Here's what I came up with:
from itertools import permutations, combinations, ifilter, chain
people = [1,2,3,4,5,6,7,8,9]
#get all combinations of 3 sets of 3 people
combos_combos = combinations(combinations(people,3), 3)
#filter out sets that don't contain all 9 people
valid_sets = ifilter(lambda combo:
len(set(chain.from_iterable(combo))) == 9,
combos_combos)
#a set of people that have already been paired
already_together = set()
for sets in valid_sets:
#get all (sorted) combinations of pairings in this set
pairings = list(chain.from_iterable(combinations(combo, 2) for combo in sets))
pairings = set(map(tuple, map(sorted, pairings)))
#if all of the pairings have never been paired before, we have a new one
if len(pairings.intersection(already_together)) == 0:
print sets
already_together.update(pairings)
This prints:
~$ time python test_combos.py
((1, 2, 3), (4, 5, 6), (7, 8, 9))
((1, 4, 7), (2, 5, 8), (3, 6, 9))
((1, 5, 9), (2, 6, 7), (3, 4, 8))
((1, 6, 8), (2, 4, 9), (3, 5, 7))
real 0m0.182s
user 0m0.164s
sys 0m0.012s
Try this:
from itertools import permutations
lst = list(range(1, 10))
n = 3
triplets = list(permutations(lst, n))
triplets = [set(x) for x in triplets]
def array_unique(seq):
checked = []
for x in seq:
if x not in checked:
checked.append(x)
return checked
triplets = array_unique(triplets)
result = []
m = n * 3
for x in triplets:
for y in triplets:
for z in triplets:
if len(x.union(y.union(z))) == m:
result += [[x, y, z]]
def groups(sets, i):
result = [sets[i]]
for x in sets:
flag = True
for y in result:
for r in x:
for p in y:
if len(r.intersection(p)) >= 2:
flag = False
break
else:
continue
if flag == False:
break
if flag == True:
result.append(x)
return result
for i in range(len(result)):
print('%d:' % (i + 1))
for x in groups(result, i):
print(x)
Output for n = 10:
http://pastebin.com/Vm54HRq3
Here's my attempt of a fairly general solution to your problem.
from itertools import combinations
n = 3
l = range(1, 10)
def f(l, n, used, top):
if len(l) == n:
if all(set(x) not in used for x in combinations(l, 2)):
yield [l]
else:
for group in combinations(l, n):
if any(set(x) in used for x in combinations(group, 2)):
continue
for rest in f([i for i in l if i not in group], n, used, False):
config = [list(group)] + rest
if top:
# Running at top level, this is a valid
# configuration.

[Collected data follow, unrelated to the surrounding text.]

(* ===== verification/PyUtf8.v ===== *)
(** * UTF-8: the characters of a byte string

    A [str] is its UTF-8 byte string; where the code looks at characters beyond
    ASCII (the escapes of JSON), the bytes are read as code points and back. *)

From S2P Require Import Prelude PyFloat PyStr PyJson PyParse.

Local Open Scope Z_scope.

#[local] Abbreviation text := (list Ascii.ascii).

(** The bytes of a code point. *)
Definition utf8 (n : Z) : text :=
  if n <? 128 then [chr n]
  else if n <? 2048 then [chr (192 + n / 64); chr (128 + n mod 64)]
  else if n <? 65536 then [chr (224 + n / 4096); chr (128 + n / 64 mod 64); chr (128 + n mod 64)]
  else [chr (240 + n / 262144); chr (128 + n / 4096 mod 64); chr (128 + n / 64 mod 64); chr (128 + n mod 64)].

(** The code points of a byte string, told apart by the leading byte.  Bytes
    that are not UTF-8 stand for themselves: no [str] has any. *)
Fixpoint code_points (l : text) : list Z :=
  match l with
  | [] => []
  | a :: l1 =>
      if code a <? 192 then code a :: code_points l1
      else match l1 with
           | [] => [code a]
           | b :: l2 =>
               if code a <? 224 then (code a - 192) * 64 + (code b - 128) :: code_points l2
               else match l2 with
                    | [] => [code a; code b]
                    | c :: l3 =>
                        if code a <? 240
                        then (code a - 224) * 4096 + (code b - 128) * 64 + (code c - 128) :: code_points l3
                        else match l3 with
                             | [] => [code a; code b; code c]
                             | d :: l4 =>
                                 (code a - 240) * 262144 + (code b - 128) * 4096 + (code c - 128) * 64
                                   + (code d - 128) :: code_points l4
                             end
                    end
           end
  end.

(** A Unicode scalar value: a code point that is no surrogate. *)
Definition scalar (n : Z) : Prop := 0 <= n < 55296 ∨ 57344 <= n < 1114112.

(** Text: the bytes of scalar values. *)
Definition is_text (l : text) : Prop := ∃ cs, Forall scalar cs ∧ l = flat_map utf8 cs.

Lemma code_chr n : 0 <= n < 256 → code (chr n) = n.
Proof. intros Hn. unfold code, chr. rewrite Ascii.N_ascii_embedding by lia. lia. Qed.

Lemma chr_code c : chr (code c) = c.
Proof. unfold code, chr. rewrite N2Z.id. apply Ascii.ascii_N_embedding. Qed.

Lemma code_range c : 0 <= code c < 256.
Proof. unfold code. pose proof (Ascii.N_ascii_bounded c). lia. Qed.

(** Quotients and remainders by constants are linear. *)
Ltac divmod := Z.div_mod_to_equations; lia.

Lemma code_points_utf8 n l : 0 <= n < 1114112 → code_points (utf8 n ++ l) = n :: code_points l.
Proof.
  intros Hn. unfold utf8. destruct (Z.ltb_spec n 128); [|destruct (Z.ltb_spec n 2048); [|destruct (Z.ltb_spec n 65536)]].
  - cbn [app code_points]. rewrite code_chr by lia. destruct (Z.ltb_spec n 192); [done|lia].
  - cbn [app code_points]. rewrite !code_chr by divmod.
    destruct (Z.ltb_spec (192 + n / 64) 192); [divmod|]. destruct (Z.ltb_spec (192 + n / 64) 224); [|divmod].
    f_equal. divmod.
  - cbn [app code_points]. rewrite !code_chr by divmod.
    destruct (Z.ltb_spec (224 + n / 4096) 192); [divmod|]. destruct (Z.ltb_spec (224 + n / 4096) 224); [divmod|].
    destruct (Z.ltb_spec (224 + n / 4096) 240); [|divmod]. f_equal. divmod.
  - cbn [app code_points]. rewrite !code_chr by divmod.
    destruct (Z.ltb_spec (240 + n / 262144) 192); [divmod|]. destruct (Z.ltb_spec (240 + n / 262144) 224); [divmod|].
    destruct (Z.ltb_spec (240 + n / 262144) 240); [divmod|]. f_equal. divmod.
Qed.

Lemma scalar_range n : scalar n → 0 <= n < 1114112.
Proof. unfold scalar. lia. Qed.

(** Decoding undoes encoding. *)
Lemma code_points_text cs : Forall scalar cs → code_points (flat_map utf8 cs) = cs.
Proof.
  induction 1 as [|n cs Hn _ IH]; [done|]. cbn [flat_map]. rewrite code_points_utf8, IH by by apply scalar_range. done.
Qed.

Lemma text_points l : is_text l → Forall scalar (code_points l) ∧ flat_map utf8 (code_points l) = l.
Proof. intros (cs & Hcs & ->). by rewrite code_points_text. Qed.

(** ASCII bytes are text. *)
Lemma ascii_text l : Forall (fun c => code c < 128) l → is_text l.
Proof.
  intros Hl. exists (map code l). split.
  - apply Forall_map. eapply Forall_impl; [exact Hl|]. intros c Hc. left. pose proof (code_range c). lia.
  - induction Hl as [|c l Hc _ IH]; [done|]. cbn [map flat_map]. rewrite <- IH. unfold utf8.
    destruct (Z.ltb_spec (code c) 128); [|lia]. by rewrite chr_code.
Qed.

Lemma is_text_app a b : is_text a → is_text b → is_text (a ++ b).
Proof.
  intros (cs & Hcs & ->) (ds & Hds & ->). exists (cs ++ ds). split; [by apply Forall_app_2|]. by rewrite flat_map_app.
Qed.
Fixpoint dumps_go (indent : option nat) (level : nat) (j : json) : text :=
  match j with
  | JNull => chars "null"
  | JBool b => chars (if b then "true" else "false")
  | JInt n => chars (str_of_Z n)
  | JFloat f => chars (json_float f)
  | JStr s => quoted s
  | JList l => bracketed indent level 91 93 (map (dumps_go indent (S level)) l)
  | JObj d =>
      bracketed indent level 123 125
        (map (fun kv => quoted kv.1 ++ [chr 58; chr 32] ++ dumps_go indent (S level) kv.2) d)
  end.

(** [sort_keys=True]: [sorted(d.items())] in every object. *)
Fixpoint sort_keys (j : json) : json :=
  match j with
  | JList l => JList (map sort_keys l)
  | JObj d => JObj (sort_by str_ltb fst (map (fun kv => (kv.1, sort_keys kv.2)) d))
  | _ => j
  end.

(** [json.dumps(j)] and [json.dumps(j, indent=k, sort_keys=True)] *)
Definition dumps (j : json) : string := unchars (dumps_go None 0 j).
Definition dumps_sorted (indent : option nat) (j : json) : string := unchars (dumps_go indent 0 (sort_keys j)).
Definition dumps_indent (k : nat) (j : json) : string := unchars (dumps_go (Some k) 0 j).

(** ** Scanning *)

Definition json_space (c : Ascii.ascii) : bool := let n := code c in (n =? 32) || (n =? 9) || (n =? 10) || (n =? 13).

Fixpoint skip_space (l : text) : text :=
  match l with c :: l' => if json_space c then skip_space l' else l | [] => [] end.

Definition hex_value (c : Ascii.ascii) : option Z :=
  let n := code c in
  if (48 <=? n) && (n <=? 57) then Some (n - 48)
  else if (97 <=? n) && (n <=? 102) then Some (n - 87)
  else if (65 <=? n) && (n <=? 70) then Some (n - 55) else None.

Definition hex4_value (a b c d : Ascii.ascii) : option Z :=
  x ← hex_value a; y ← hex_value b; z ← hex_value c; w ← hex_value d;
  Some (x * 4096 + y * 256 + z * 16 + w).

Definition prepend (p : text) (r : option (text * text)) : option (text * text) :=
  '(s, rest) ← r; Some (p ++ s, rest).

Definition simple_escape (n : Z) : option Z :=
  if n =? 34 then Some 34 else if n =? 92 then Some 92 else if n =? 47 then Some 47
  else if n =? 98 then Some 8 else if n =? 102 then Some 12 else if n =? 110 then Some 10
  else if n =? 114 then Some 13 else if n =? 116 then Some 9 else None.

(** [scanstring], after the opening quote: the string and what follows it. *)
Fixpoint scan_string (l : text) : option (text * text) :=
  match l with
  | [] => None
  | c :: l1 =>
      if code c =? 34 then Some ([], l1)
      else if code c =? 92 then
        match l1 with
        | [] => None
        | e :: l2 =>
            if code e =? 117 then
              match l2 with
              | a :: b :: c :: d :: l3 =>
                  u ← hex4_value a b c d;
                  match l3 with
                  | s :: v :: a' :: b' :: c' :: d' :: l4 =>
                      if (55296 <=? u) && (u <=? 56319) && (code s =? 92) && (code v =? 117) then
                        u2 ← hex4_value a' b' c' d';
                        if (56320 <=? u2) && (u2 <=? 57343)
                        then prepend (utf8 (65536 + (u - 55296) * 1024 + (u2 - 56320))) (scan_string l4)
                        else prepend (utf8 u) (scan_string l3)
                      else prepend (utf8 u) (scan_string l3)
                  | _ => prepend (utf8 u) (scan_string l3)
                  end
              | _ => None
              end
            else n ← simple_escape (code e); prepend [chr n] (scan_string l2)
        end
      else if code c <? 32 then None
      else prepend [c] (scan_string l1)
  end.

Fixpoint span_digits (l : text) : text * text :=
  match l with
  | c :: l' => if is_digit c then let '(ds, rest) := span_digits l' in (c :: ds, rest) else ([], l)
  | [] => ([], [])
  end.

(** The optional fraction and exponent: what they take and what follows. *)
Definition scan_frac (l : text) : text * text :=
  match l with
  | c :: l' => if code c =? 46 then match span_digits l' with ([], _) => ([], l) | (ds, rest) => (c :: ds, rest) end
               else ([], l)
  | [] => ([], [])
  end.

Definition scan_exp (l : text) : text * text :=
  match l with
  | c :: l' =>
      if (code c =? 101) || (code c =? 69) then
        let '(sg, l2) := match l' with
                         | s :: l2 => if (code s =? 43) || (code s =? 45) then ([s], l2) else ([], l')
                         | [] => ([], []) end in
        match span_digits l2 with ([], _) => ([], l) | (ds, rest) => (c :: sg ++ ds, rest) end
      else ([], l)
  | [] => ([], [])
  end.

Definition ok_value {A} (r : result A) : option A := match r with Ok a => Some a | Err _ => None end.

(** A number after its sign. *)
Definition scan_number (sg : text) (l : text) : option (json * text) :=
  match l with
  | c :: l' =>
      if is_digit c then
        let '(ds, l2) := if code c =? 48 then ([c], l') else span_digits l in
        let '(fr, l3) := scan_frac l2 in
        let '(ex, l4) := scan_exp l3 in
        match fr ++ ex with
        | [] => n ← ok_value (int_of_str (unchars (sg ++ ds))); Some (JInt n, l4)
        | _ => x ← ok_value (float_of_str (unchars (sg ++ ds ++ fr ++ ex))); Some (JFloat x, l4)
        end
      else None
  | [] => None
  end.

(** [l] after the word [w]. *)
Fixpoint after_word (w l : text) : option text :=
  match w, l with
  | [], _ => Some l
  | c :: w', d :: l' => if Ascii.eqb c d then after_word w' l' else None
  | _ :: _, [] => None
  end.

Definition scan_word (w : string) (j : json) (l : text) : option (json * text) :=
  rest ← after_word (chars w) l; Some (j, rest).

(** Everything that is no string, array or object. *)
Definition scan_atom (l : text) : option (json * text) :=
  match l with
  | [] => None
  | c :: l' =>
      let n := code c in
      if n =? 110 then scan_word "null" JNull l
      else if n =? 116 then scan_word "true" (JBool true) l
      else if n =? 102 then scan_word "false" (JBool false) l
      else if n =? 78 then scan_word "NaN" (JFloat NaN) l
      else if n =? 73 then scan_word "Infinity" (JFloat PInf) l
      else if n =? 45 then
        match scan_number [c] l' with Some r => Some r | None => scan_word "-Infinity" (JFloat NInf) l end
      else scan_number [] l
  end.

(** ** The parser *)

(** The next character after white space, when it is [n]. *)
Definition expect (n : Z) (l : text) : option text :=
  match skip_space l with c :: l' => if code c =? n then Some l' else None | [] => None end.

(** A value; the elements of an array after the first bracket or a comma; the
    members of an object likewise. *)
Fixpoint parse_value (fuel : nat) (l : text) : option (json * text) :=
  match fuel with
  | O => None
  | S fuel =>
      match l with
      | [] => None
      | c :: l' =>
          if code c =? 34 then '(s, rest) ← scan_string l'; Some (JStr (unchars s), rest)
          else if code c =? 91 then
            match expect 93 l' with Some rest => Some (JList [], rest) | None => parse_items fuel [] l' end
          else if code c =? 123 then
            match expect 125 l' with Some rest => Some (JObj [], rest) | None => parse_members fuel [] l' end
          else scan_atom l
      end
  end
with parse_items (fuel : nat) (items : list json) (l : text) : option (json * text) :=
  match fuel with
  | O => None
  | S fuel =>
      '(j, l1) ← parse_value fuel (skip_space l);
      match expect 93 l1, expect 44 l1 with
      | Some rest, _ => Some (JList (items ++ [j]), rest)
      | None, Some rest => parse_items fuel (items ++ [j]) rest
      | None, None => None
      end
  end
with parse_members (fuel : nat) (members : dict string json) (l : text) : option (json * text) :=
  match fuel with
  | O => None
  | S fuel =>
      l1 ← expect 34 l; '(k, l2) ← scan_string l1; l3 ← expect 58 l2;
      '(j, l4) ← parse_value fuel (skip_space l3);
      let members := dset members (unchars k) j in
      match expect 125 l4, expect 44 l4 with
      | Some rest, _ => Some (JObj members, rest)
      | None, Some rest => parse_members fuel members rest
      | None, None => None
      end
  end.

(** [json.loads(s)] *)
Definition loads (s : string) : result json :=
  let l := chars s in
  match parse_value (S (2 * length l)) (skip_space l) with
  | Some (j, rest) => match skip_space rest with [] => Ok j | _ => Err ValueError end
  | None => Err ValueError
  end.

Definition dq : string := String (chr 34) EmptyString.

Example dumps_sample :
  dumps (JObj [("a", JList [JInt 1; JFloat (of_lit 2.5%float); JNull]); ("b", JStr "x")]) =
  "{" +:+ dq +:+ "a" +:+ dq +:+ ": [1, 2.5, null], " +:+ dq +:+ "b" +:+ dq +:+ ": " +:+ dq +:+ "x" +:+ dq +:+ "}".
Proof. vm_compute. reflexivity. Qed.

Example loads_sample :
  loads (" { " +:+ dq +:+ "a" +:+ dq +:+ " : [1,-2e3 , true]," +:+ dq +:+ "a" +:+ dq +:+ ":-Infinity}") =
  Ok (JObj [("a", JFloat NInf)]).
Proof. vm_compute. reflexivity. Qed.

Example loads_bad : map loads ["01"; "[1,]"; "{}x"; "-"; "1.e3"; "nul"] = replicate 6 (Err ValueError).
Proof. vm_compute. reflexivity. Qed.

(** ** Reading undoes writing: strings *)

Lemma hex_value_digit n : 0 <= n < 16 → hex_value (hex_digit n) = Some n.
Proof.
  intros Hn. assert (E : n ∈ [0; 1; 2; 3; 4; 5; 6; 7; 8; 9; 10; 11; 12; 13; 14; 15]) by (rewrite !elem_of_cons; lia).
  repeat (apply elem_of_cons in E as [->|E]; [vm_compute; reflexivity|]). by apply elem_of_nil in E.
Qed.

Lemma hex4_value_digits n : 0 <= n < 65536 →
  hex4_value (hex_digit (n / 4096)) (hex_digit (n / 256 mod 16)) (hex_digit (n / 16 mod 16)) (hex_digit (n mod 16)) = Some n.
Proof.
  intros Hn. unfold hex4_value. rewrite !hex_value_digit by divmod. cbn [mbind option_bind]. f_equal. divmod.
Qed.

Lemma scan_hex4 u l : 0 <= u < 65536 → ¬ (55296 <= u <= 56319) →
  scan_string (hex4 u ++ l) = prepend (utf8 u) (scan_string l).
Proof.
  intros Hu Hs. unfold hex4. cbn [app scan_string].
  replace (code (chr 92) =? 34) with false by done. replace (code (chr 92) =? 92) with true by done.
  replace (code (chr 117) =? 117) with true by done. rewrite hex4_value_digits by done. cbn [mbind option_bind].
  assert (Et : (55296 <=? u) && (u <=? 56319) = false).
  { apply not_true_iff_false. rewrite andb_true_iff, !Z.leb_le. lia. }
  rewrite Et. cbn [andb]. by repeat case_match.
Qed.

Lemma scan_surrogates hi lo l : 0 <= hi < 1024 → 0 <= lo < 1024 →
  scan_string (hex4 (55296 + hi) ++ hex4 (56320 + lo) ++ l) =
    prepend (utf8 (65536 + hi * 1024 + lo)) (scan_string l).
Proof.
  intros Hh Hl. unfold hex4. cbn [app scan_string].
  replace (code (chr 92) =? 34) with false by done. replace (code (chr 92) =? 92) with true by done.
  replace (code (chr 117) =? 117) with true by done. rewrite !hex4_value_digits by lia. cbn [mbind option_bind].
  replace ((55296 <=? 55296 + hi) && (55296 + hi <=? 56319)) with true by (symmetry; apply andb_true_iff; rewrite !Z.leb_le; lia).
  replace ((56320 <=? 56320 + lo) && (56320 + lo <=? 57343)) with true by (symmetry; apply andb_true_iff; rewrite !Z.leb_le; lia).
  cbn [andb]. do 2 f_equal. lia.
Qed.

Lemma scan_plain n l : 32 <= n <= 126 → n ≠ 34 → n ≠ 92 → scan_string (chr n :: l) = prepend [chr n] (scan_string l).
Proof.
  intros Hn H1 H2. cbn [scan_string]. rewrite code_chr by lia.
  destruct (Z.eqb_spec n 34); [lia|]. destruct (Z.eqb_spec n 92); [lia|]. by destruct (Z.ltb_spec n 32); [lia|].
Qed.

(** A character and its escape. *)
Lemma scan_escape n l : scalar n → scan_string (escape_point n ++ l) = prepend (utf8 n) (scan_string l).
Proof.
  intros Hn. pose proof (scalar_range n Hn) as Hr. unfold escape_point.
  destruct (Z.eqb_spec n 34) as [->|H34]; [done|]. destruct (Z.eqb_spec n 92) as [->|H92]; [done|].
  destruct (Z.eqb_spec n 10) as [->|]; [done|]. destruct (Z.eqb_spec n 13) as [->|]; [done|].
  destruct (Z.eqb_spec n 9) as [->|]; [done|]. destruct (Z.eqb_spec n 12) as [->|]; [done|].
  destruct (Z.eqb_spec n 8) as [->|]; [done|].
  destruct (Z.leb_spec 32 n), (Z.leb_spec n 126); cbn [andb].
  2-4: destruct (Z.ltb_spec n 65536); [apply scan_hex4; unfold scalar in Hn; lia|].
  - cbn [app]. rewrite scan_plain by lia. unfold utf8. by destruct (Z.ltb_spec n 128); [|lia].
  - rewrite <- app_assoc, scan_surrogates by divmod. do 2 f_equal. divmod.
  - lia.
  - lia.
Qed.
(* ===== verification/Files.v ===== *)
(** * The file system, as far as the code uses it

    [pathlib.Path] and the operations [exists], [mkdir(parents=True,
    exist_ok=True)], [read_text] and [write_text].  A path is its list of parts
    (an absolute path starts with the part [/]); a disk maps paths to files and
    directories, with the working directory and the root always there.  An
    action on the disk keeps the changes it made before it raised. *)

From S2P Require Import Prelude PyDict PyStr PyJson PyParse.

(** ** Paths *)

Abbreviation path := (list string).

(** The parts of a POSIX path: empty parts and [.] are dropped. *)
Fixpoint split_path (current : string) (l : list Ascii.ascii) : list string :=
  match l with
  | [] => [current]
  | c :: l' => if (code c =? 47)%Z then current :: split_path "" l' else split_path (current +:+ String c "") l'
  end.

Definition plain_part (s : string) : bool := negb (bool_decide (s ∈ [""; "."])).

(** [Path(s)] *)
Definition to_path (s : string) : path :=
  let parts := List.filter plain_part (split_path "" (chars s)) in
  match s with
  | String c _ => if (code c =? 47)%Z then "/" :: parts else parts
  | EmptyString => parts
  end.

(** [str(p)] *)
Definition path_str (p : path) : string :=
  match p with
  | [] => "."
  | "/" :: rest => "/" +:+ join "/" rest
  | _ => join "/" p
  end.

(** [p / name] for a plain name, and [p.parent]. *)
Definition child (p : path) (name : string) : path := p ++ [name].
Definition parent (p : path) : path := removelast p.

Example paths : map (fun s => path_str (to_path s)) ["data//raw/./x.json"; "/tmp/a/"; ""; "a"] = ["data/raw/x.json"; "/tmp/a"; "."; "a"].
Proof. reflexivity. Qed.

(** ** Disks *)

Inductive node := Text (s : string) | Dir.

#[export] Instance node_eq_dec : EqDecision node.
Proof. solve_decision. Defined.

Abbreviation disk := (gmap (list string) node).

Definition root_path (p : path) : bool := bool_decide (p ∈ [[]; ["/"]]).

Definition exists_on (d : disk) (p : path) : bool := root_path p || bool_decide (is_Some (d !! p)).
Definition is_dir (d : disk) (p : path) : bool := root_path p || bool_decide (d !! p = Some Dir).

(** ** Actions *)

Definition io (A : Type) : Type := disk → result A * disk.

#[export] Instance io_ret : MRet io := fun A a d => (Ok a, d).
#[export] Instance io_bind : MBind io := fun A B f m d =>
  match m d with (Ok a, d') => f a d' | (Err e, d') => (Err e, d') end.

Definition io_raise {A} (e : exn) : io A := fun d => (Err e, d).
Definition io_lift {A} (r : result A) : io A := fun d => (r, d).
Definition io_exists (p : path) : io bool := fun d => (Ok (exists_on d p), d).

Definition io_read (p : path) : io string := fun d =>
  (match d !! p with
   | Some (Text s) => Ok s
   | Some Dir => Err OSError
   | None => if root_path p then Err OSError else Err FileNotFoundError
   end, d).

(** Opening for writing: the parent must be a directory, the target none. *)
Definition io_write (p : path) (s : string) : io unit := fun d =>
  if is_dir d p then (Err OSError, d)
  else if is_dir d (parent p) then (Ok tt, <[p := Text s]> d)
  else (Err (if exists_on d (parent p) then OSError else FileNotFoundError), d).

(** [p.mkdir(parents=True, exist_ok=True)]: every missing directory of the path,
    from the top. *)
Fixpoint make_dirs (above rest : path) (d : disk) : result unit * disk :=
  match rest with
  | [] => (Ok tt, d)
  | part :: rest' =>
      let p := above ++ [part] in
      if exists_on d p then if is_dir d p then make_dirs p rest' d else (Err OSError, d)
      else make_dirs p rest' (<[p := Dir]> d)
  end.
Definition io_mkdir (p : path) : io unit := make_dirs [] p.

(** Disks where every file is in a directory. *)
Definition disk_wf (d : disk) : Prop := ∀ p n, d !! p = Some n → root_path p = false ∧ is_dir d (parent p) = true.

(** ** Frames: what an action may touch *)

Definition touches {A} (P : path → Prop) (m : io A) : Prop := ∀ d q, ¬ P q → (m d).2 !! q = d !! q.

Lemma touches_weaken {A} (P Q : path → Prop) (m : io A) : (∀ q, P q → Q q) → touches P m → touches Q m.
Proof. intros Hi Hm d q Hq. apply Hm. naive_solver. Qed.

Lemma touches_ret {A} P (a : A) : touches P (mret a : io A).
Proof. by intros d q _. Qed.

Lemma touches_bind {A B} P (m : io A) (f : A → io B) : touches P m → (∀ a, touches P (f a)) → touches P (m ≫= f).
Proof.
  intros Hm Hf d q Hq. unfold mbind, io_bind. specialize (Hm d q Hq). destruct (m d) as [[a|e] d']; [|exact Hm].
  rewrite (Hf a d' q Hq). exact Hm.
Qed.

Update used list.
for c in config:
used.extend(set(x) for x in combinations(c, 2))
yield config
break
for i in f(l, n, [], True):
print i
However, it is very slow for high values of n, too slow for n=31. I don't have time right now to try to improve the speed, but I might try later. Suggestions are welcome!
My wife had this problem trying to arrange breakout groups for a meeting with nine people; she wanted no pairs of attendees to repeat.
I immediately busted out itertools and was stumped and came to StackOverflow. But in the meantime, my non-programmer wife solved it visually. The key insight is to create a tic-tac-toe grid:
1 2 3
4 5 6
7 8 9
And then simply take 3 groups going down, 3 groups going across, and 3 groups going diagonally wrapping around, and 3 groups going diagonally the other way, wrapping around.
You can do it just in your head then.
- : 123,456,789
| : 147,258,368
\ : 159,267,348
/ : 168,249,357
I suppose the next question is how far can you take a visual method like this? Does it rely on the coincidence that the desired subset size * the number of subsets = the number of total elements?